(Supplied data)
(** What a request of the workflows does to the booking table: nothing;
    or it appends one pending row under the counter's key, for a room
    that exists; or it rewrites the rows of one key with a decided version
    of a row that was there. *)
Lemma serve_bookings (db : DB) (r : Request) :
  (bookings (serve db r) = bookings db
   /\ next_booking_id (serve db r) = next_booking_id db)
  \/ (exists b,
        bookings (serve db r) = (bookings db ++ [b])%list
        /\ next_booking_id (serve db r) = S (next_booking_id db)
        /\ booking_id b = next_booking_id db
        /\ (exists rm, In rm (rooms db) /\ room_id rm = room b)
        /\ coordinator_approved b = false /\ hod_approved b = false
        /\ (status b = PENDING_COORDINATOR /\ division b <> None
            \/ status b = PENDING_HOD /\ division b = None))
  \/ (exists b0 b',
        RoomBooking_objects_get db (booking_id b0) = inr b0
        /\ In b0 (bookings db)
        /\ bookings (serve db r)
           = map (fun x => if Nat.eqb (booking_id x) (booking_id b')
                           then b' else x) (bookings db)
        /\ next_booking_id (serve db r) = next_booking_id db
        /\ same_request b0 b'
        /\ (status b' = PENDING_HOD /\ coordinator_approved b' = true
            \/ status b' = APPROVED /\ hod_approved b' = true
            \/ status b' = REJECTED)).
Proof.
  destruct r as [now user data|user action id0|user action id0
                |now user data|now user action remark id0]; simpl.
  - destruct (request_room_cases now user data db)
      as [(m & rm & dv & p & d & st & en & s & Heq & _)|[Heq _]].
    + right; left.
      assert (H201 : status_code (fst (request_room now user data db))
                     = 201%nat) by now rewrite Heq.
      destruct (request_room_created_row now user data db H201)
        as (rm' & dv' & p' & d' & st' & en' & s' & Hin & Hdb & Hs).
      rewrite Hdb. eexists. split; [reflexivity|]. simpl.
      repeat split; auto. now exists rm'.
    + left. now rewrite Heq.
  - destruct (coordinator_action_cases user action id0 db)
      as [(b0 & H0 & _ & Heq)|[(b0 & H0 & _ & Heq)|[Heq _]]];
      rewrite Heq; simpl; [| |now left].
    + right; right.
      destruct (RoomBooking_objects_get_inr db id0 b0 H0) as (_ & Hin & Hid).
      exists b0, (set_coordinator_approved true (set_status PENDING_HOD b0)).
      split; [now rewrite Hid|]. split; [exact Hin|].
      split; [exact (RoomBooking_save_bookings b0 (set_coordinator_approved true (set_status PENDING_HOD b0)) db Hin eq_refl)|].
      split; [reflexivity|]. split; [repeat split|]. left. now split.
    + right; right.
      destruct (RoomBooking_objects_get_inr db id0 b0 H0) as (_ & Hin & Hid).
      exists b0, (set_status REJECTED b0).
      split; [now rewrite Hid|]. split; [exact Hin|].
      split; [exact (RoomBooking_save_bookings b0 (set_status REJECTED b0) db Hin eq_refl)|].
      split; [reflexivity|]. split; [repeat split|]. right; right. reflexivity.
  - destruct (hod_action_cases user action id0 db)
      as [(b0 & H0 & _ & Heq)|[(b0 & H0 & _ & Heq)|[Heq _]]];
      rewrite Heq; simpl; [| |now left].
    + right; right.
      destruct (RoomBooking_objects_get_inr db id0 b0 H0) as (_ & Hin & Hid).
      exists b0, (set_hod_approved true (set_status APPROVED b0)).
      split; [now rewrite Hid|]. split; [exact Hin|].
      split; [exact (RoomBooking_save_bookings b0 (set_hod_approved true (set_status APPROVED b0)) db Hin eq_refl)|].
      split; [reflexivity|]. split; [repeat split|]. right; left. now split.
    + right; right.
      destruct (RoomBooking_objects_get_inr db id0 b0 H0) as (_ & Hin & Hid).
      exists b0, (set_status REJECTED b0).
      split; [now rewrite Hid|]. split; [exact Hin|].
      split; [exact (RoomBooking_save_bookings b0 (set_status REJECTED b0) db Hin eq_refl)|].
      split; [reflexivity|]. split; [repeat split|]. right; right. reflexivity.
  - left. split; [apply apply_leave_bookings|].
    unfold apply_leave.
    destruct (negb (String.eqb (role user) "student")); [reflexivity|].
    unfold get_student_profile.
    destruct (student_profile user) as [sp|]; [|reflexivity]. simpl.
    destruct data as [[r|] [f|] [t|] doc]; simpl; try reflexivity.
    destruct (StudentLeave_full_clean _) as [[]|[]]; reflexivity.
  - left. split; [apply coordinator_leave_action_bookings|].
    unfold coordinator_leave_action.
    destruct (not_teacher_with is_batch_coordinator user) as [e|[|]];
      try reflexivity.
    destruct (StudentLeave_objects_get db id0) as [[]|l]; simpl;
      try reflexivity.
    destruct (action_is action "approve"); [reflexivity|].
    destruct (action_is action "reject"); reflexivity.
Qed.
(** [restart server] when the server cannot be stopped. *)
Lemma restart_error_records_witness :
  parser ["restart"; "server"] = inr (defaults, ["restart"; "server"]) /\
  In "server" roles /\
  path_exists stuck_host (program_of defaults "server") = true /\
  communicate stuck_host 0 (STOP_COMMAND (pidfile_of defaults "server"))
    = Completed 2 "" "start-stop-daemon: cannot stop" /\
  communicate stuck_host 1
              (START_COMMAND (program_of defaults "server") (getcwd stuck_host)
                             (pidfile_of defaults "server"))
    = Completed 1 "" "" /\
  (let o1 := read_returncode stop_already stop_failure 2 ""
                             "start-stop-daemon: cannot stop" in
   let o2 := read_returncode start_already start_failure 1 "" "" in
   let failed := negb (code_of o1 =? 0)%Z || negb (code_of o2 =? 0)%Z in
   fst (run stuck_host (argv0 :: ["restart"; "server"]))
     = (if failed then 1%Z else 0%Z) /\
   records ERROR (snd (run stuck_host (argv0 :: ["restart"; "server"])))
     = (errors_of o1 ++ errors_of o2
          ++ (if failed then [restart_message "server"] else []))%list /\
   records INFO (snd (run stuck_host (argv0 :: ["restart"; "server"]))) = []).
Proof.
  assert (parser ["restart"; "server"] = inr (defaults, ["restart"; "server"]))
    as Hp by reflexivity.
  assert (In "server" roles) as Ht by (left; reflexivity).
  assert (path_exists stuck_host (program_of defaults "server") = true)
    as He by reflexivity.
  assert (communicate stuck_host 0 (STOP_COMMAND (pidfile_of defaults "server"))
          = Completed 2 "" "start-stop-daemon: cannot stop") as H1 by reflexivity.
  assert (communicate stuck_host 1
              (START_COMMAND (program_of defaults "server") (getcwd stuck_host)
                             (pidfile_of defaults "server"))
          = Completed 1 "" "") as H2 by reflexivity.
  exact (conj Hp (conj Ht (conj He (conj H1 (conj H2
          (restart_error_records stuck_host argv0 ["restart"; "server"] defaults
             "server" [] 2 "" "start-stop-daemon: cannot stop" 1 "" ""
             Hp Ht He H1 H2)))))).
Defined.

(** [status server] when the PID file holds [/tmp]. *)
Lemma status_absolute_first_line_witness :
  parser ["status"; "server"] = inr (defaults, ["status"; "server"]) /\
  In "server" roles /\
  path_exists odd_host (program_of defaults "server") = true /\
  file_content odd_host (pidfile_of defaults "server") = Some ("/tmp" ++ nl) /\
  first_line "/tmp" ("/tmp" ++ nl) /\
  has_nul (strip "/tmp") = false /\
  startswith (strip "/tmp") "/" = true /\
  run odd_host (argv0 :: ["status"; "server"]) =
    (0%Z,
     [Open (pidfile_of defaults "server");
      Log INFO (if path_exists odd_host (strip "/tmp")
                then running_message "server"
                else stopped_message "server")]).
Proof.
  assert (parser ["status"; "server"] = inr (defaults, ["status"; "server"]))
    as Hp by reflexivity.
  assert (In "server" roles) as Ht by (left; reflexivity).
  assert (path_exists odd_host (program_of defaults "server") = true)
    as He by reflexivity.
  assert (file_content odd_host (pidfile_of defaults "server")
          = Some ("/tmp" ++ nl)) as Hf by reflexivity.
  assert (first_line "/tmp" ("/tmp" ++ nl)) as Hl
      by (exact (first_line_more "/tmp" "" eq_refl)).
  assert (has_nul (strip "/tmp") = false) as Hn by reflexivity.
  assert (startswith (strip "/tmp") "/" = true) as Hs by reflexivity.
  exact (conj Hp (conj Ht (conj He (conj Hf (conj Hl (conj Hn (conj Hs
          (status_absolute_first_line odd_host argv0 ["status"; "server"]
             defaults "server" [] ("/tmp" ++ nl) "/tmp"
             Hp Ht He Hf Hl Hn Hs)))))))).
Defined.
(End Supplied data)
■ **What is expected**:
From the records above, repeat exactly the lines from the one with "assert (communicate stuck_host 0" through the one with "assert (communicate stuck_host 1", both included.

■ **Your response**:
  assert (communicate stuck_host 0 (STOP_COMMAND (pidfile_of defaults "server"))
          = Completed 2 "" "start-stop-daemon: cannot stop") as H1 by reflexivity.
  assert (communicate stuck_host 1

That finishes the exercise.